I noisily rub my shirt over the microphone. “Sorry about that. I was just removing the throw up off my phone.” I clear my throat. “Hate to break this news, but I have no problem resisting you.”

I bite back that it wouldn’t be so awful to go on a date with me, because really this is irrelevant. Instead, I hold up my hand in oath even though he can’t see me. “And I swear Ashima doesn’t even know I’m calling you. I haven’t talked to her since drinks.”

“Okay. I guess I buy that.” Then he crunches again. I hope he chews with his mouth closed tonight. “So I get to stuff my face and drink free booze, and the price of admission is talking to a bunch of weird monkey doctors. I’m in. Can’t be the worst thing I’ve signed up for.”

We agree to a pickup time and end the call. This is happening. I’m taking the most obnoxious person I’ve ever met to meet my coworkers. Even if this isn’t the worst thing he’s signed up for, it’s surely my stupidest.

After work, I drive straight to Midtown to Nick’s condo to pick up Max for the fundraiser. I circle the block looking for a place to pull over to text, and by the time I complete the lap, a space has opened in front of the building. The sidewalks are busy with people and dogs, causing lots of posturing. The most obvious is by the canines who yap and sniff and make their territorial claims well known. But the humans have their own subtle choreography. The suited workers glare as they cut around groups of people milling about in shorts and T-shirts, while these groups roll their eyes behind the passing backs of the power walkers. And unaffected by any of the bustling activity is a wild-haired man leaning with his foot against the building, his neck craning over his phone. Max.

I give him points for his promptness, but his outfit negates them. His faded mustard-colored shirt with two dingy, wide beige stripes looks like a bowling league shirt from the seventies. The shirt could be cool if it had been washed in the decades since. His dark-khaki pants are equally dingy. I try to view him with the impartiality that my coworkers would give him. His shirt is a button-down, and he’s not wearing jeans or shorts—I guess he’s minimally presentable. And with his rugged build, he’s somewhat cute in a Paleolithic hunter-gatherer way. But even though he has a look where I wouldn’t mind seeing him in a loincloth, I’m not so sure I want to introduce him to my boss.

He looks up and notices my car.
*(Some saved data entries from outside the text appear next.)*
(* ===== verification/StdNetBind.v ===== *)
(** The bind of the program (internal/conn/bind_std.go): two UDP sockets on one
    port, batches of datagrams with or without segmentation offload.  It is an
    instance of the interface [Bind] the transport is proved against.

    The sockets are the operating system's: class [OS] has the calls the source
    makes, class [OSLaws] what their documentation says of sending. *)
From S2P Require Import Prelude Env Crypto State Gso.
From stdpp Require Import prelude list strings.
Open Scope Z_scope.

Module StdNetBind.
Import State.State Gso.Gso.

(** ** The operating system *)

Definition EIO : Z := 5.
Definition EAFNOSUPPORT : Z := 97.
Definition EADDRINUSE : Z := 98.

Section Bind.
Context {Sock Control K : Type}.
Abbreviation Msg := (@Message Control).

Class OS := {
  linux : bool;                                               (* the operating system is Linux *)
  os_listen : bool -> Z -> K -> K * (Error + Sock * Z);        (* listenNet: is it udp6, port *)
  os_Close : Sock -> K -> K * option Error;
  os_offload : Sock -> K -> K * (bool * bool);                 (* supportsUDPOffload: tx, rx *)
  os_WriteBatch : Sock -> list Msg -> K -> K * (nat * option Error);
  os_WriteMsgUDP : Sock -> Msg -> K -> K * option Error;
  os_ReadBatch : Sock -> list Msg -> K -> K * (list Msg * (nat * option Error));
  os_ReadMsgUDP : Sock -> Msg -> K -> K * (Msg * option Error);
  os_setGSO : Control -> Z -> Control;
  os_getGSO : Control -> Error + nat;
  os_control : Control;                                        (* empty control data *)
}.

Context {os : OS}.

(** The address buffer of the pool: an array of 16 bytes and the length of the
    slice that was put back. *)
Record PooledIP := mkIP { ip_array : bytes; ip_len : nat }.
Definition newIP : PooledIP := mkIP (zero_bytes 16) 16.
Definition ip_bytes (ip : PooledIP) : bytes := take (ip_len ip) (ip_array ip).

(** [copy(ua.IP, src); ua.IP = ua.IP[:len(src)]] *)
Definition fill (src : bytes) (ip : PooledIP) : PooledIP :=
  let n := Nat.min (ip_len ip) (length src) in
  mkIP (splice 0 (take n src) (ip_array ip)) (length src).

(** The pools are stacks of what was put back; the pool of messages clears them,
    so that a message from it is a new one. *)
Record StdNetBind := mkStdNetBind {
  ipv4 : option Sock;
  ipv6 : option Sock;
  ipv4TxOffload : bool;
  ipv4RxOffload : bool;
  ipv6TxOffload : bool;
  ipv6RxOffload : bool;
  blackhole4 : bool;
  blackhole6 : bool;
  udpAddrPool : list PooledIP;
}.

Definition NewStdNetBind : StdNetBind := mkStdNetBind None None false false false false false false [].

(** The bind with the operating system. *)
Abbreviation World := (StdNetBind * K)%type.
Definition call {A} (f : K -> K * A) : M World A := fun w =>
  let '(o, a) := f (snd w) in ((fst w, o), a).
Definition set_bind (b : StdNetBind) : M World unit := modify (fun w => (b, snd w)).
Definition get_bind : M World StdNetBind := gets fst.

(** ** Open and close *)

Definition isErr (n : Z) (e : Error) : bool := match e with ErrOS m => m =? n | _ => false end.

(** Closing a socket that is not there does nothing. *)
Definition close_opt (s : option Sock) : M World (option Error) :=
  match s with Some s => call (os_Close s) | None => ret None end.

(** The two listeners, with [more] attempts when a random port turns out to
    be taken for IPv6; an address family that is not supported is left out.  A
    listener that fails leaves 0 in [port]. *)
Fixpoint open_sockets (more : nat) (uport : Z)
  : M World (Error + (option Sock * option Sock * Z)) :=
  let* r4 := call (os_listen false uport) in
  let listen6 (v4conn : option Sock) (port : Z) :=
    let* r6 := call (os_listen true port) in
    match r6 with
    | inr (v6conn, port) => ret (inr (v4conn, Some v6conn, port))
    | inl e =>
        if (uport =? 0) && isErr EADDRINUSE e && (0 <? more)%nat then
          let* _ := close_opt v4conn in
          match more with
          | S more => open_sockets more uport
          | O => ret (inl e)
          end
        else if negb (isErr EAFNOSUPPORT e) then
          let* _ := close_opt v4conn in ret (inl e)
        else ret (inr (v4conn, None, 0))
    end in
  match r4 with
  | inl e => if negb (isErr EAFNOSUPPORT e) then ret (inl e) else listen6 None 0
  | inr (v4conn, port) => listen6 (Some v4conn) port
  end.

Definition offload_of (s : option Sock) (old : bool * bool) : M World (bool * bool) :=
  match s with Some s => call (os_offload s) | None => ret old end.

Definition Open (uport : Z) : M World (Z * option Error) :=
  let* b := get_bind in
  match ipv4 b, ipv6 b with
  | None, None =>
      let* r := open_sockets 100 uport in
      match r with
      | inl e => ret (0, Some e)
      | inr (v4conn, v6conn, port) =>
          let* (tx4, rx4) := offload_of v4conn (ipv4TxOffload b, ipv4RxOffload b) in
          let* (tx6, rx6) := offload_of v6conn (ipv6TxOffload b, ipv6RxOffload b) in
          set_bind (mkStdNetBind v4conn v6conn tx4 rx4 tx6 rx6 (blackhole4 b) (blackhole6 b)
            (udpAddrPool b)) ;;;
          match v4conn, v6conn with
          | None, None => ret (0, Some (ErrOS EAFNOSUPPORT))
          | _, _ => ret (u16 port, None)
          end
      end
  | _, _ => ret (0, Some ErrBindAlreadyOpen)
  end.

Definition Close : M World (option Error) :=
  let* b := get_bind in
  let* err1 := close_opt (ipv4 b) in
  let* err2 := close_opt (ipv6 b) in
  set_bind (mkStdNetBind None None false false false false false false (udpAddrPool b)) ;;;
  match err1 with Some _ => ret err1 | None => ret err2 end.

Definition BatchSize : Z := if linux then IdealBatchSize else 1.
Recognition passes over his face and we stare at one another, him likely second-guessing the evening’s arrangement as I so desperately am. He proceeds toward me. Please let our second encounter go better than the first.

Our greetings are brief as he climbs in. As I merge in with traffic and cut my way through Midtown, we drive in silence. He finally breaks it by asking, “So tell me about this problem.”

“I’ve been following some patterns among the members of a chimpanzee troop. And well…I had an idea…” I’ve decided to keep the how and why of my project high level and not get into the details of my observations on primate constipation or my poop pivot chart. “So, you see…on those patterns…how to describe this? What I’m trying to say is I want a computer to review video for these patterns instead. Basically, I want artificial intelligence to help me gather data about this chimpanzee community.”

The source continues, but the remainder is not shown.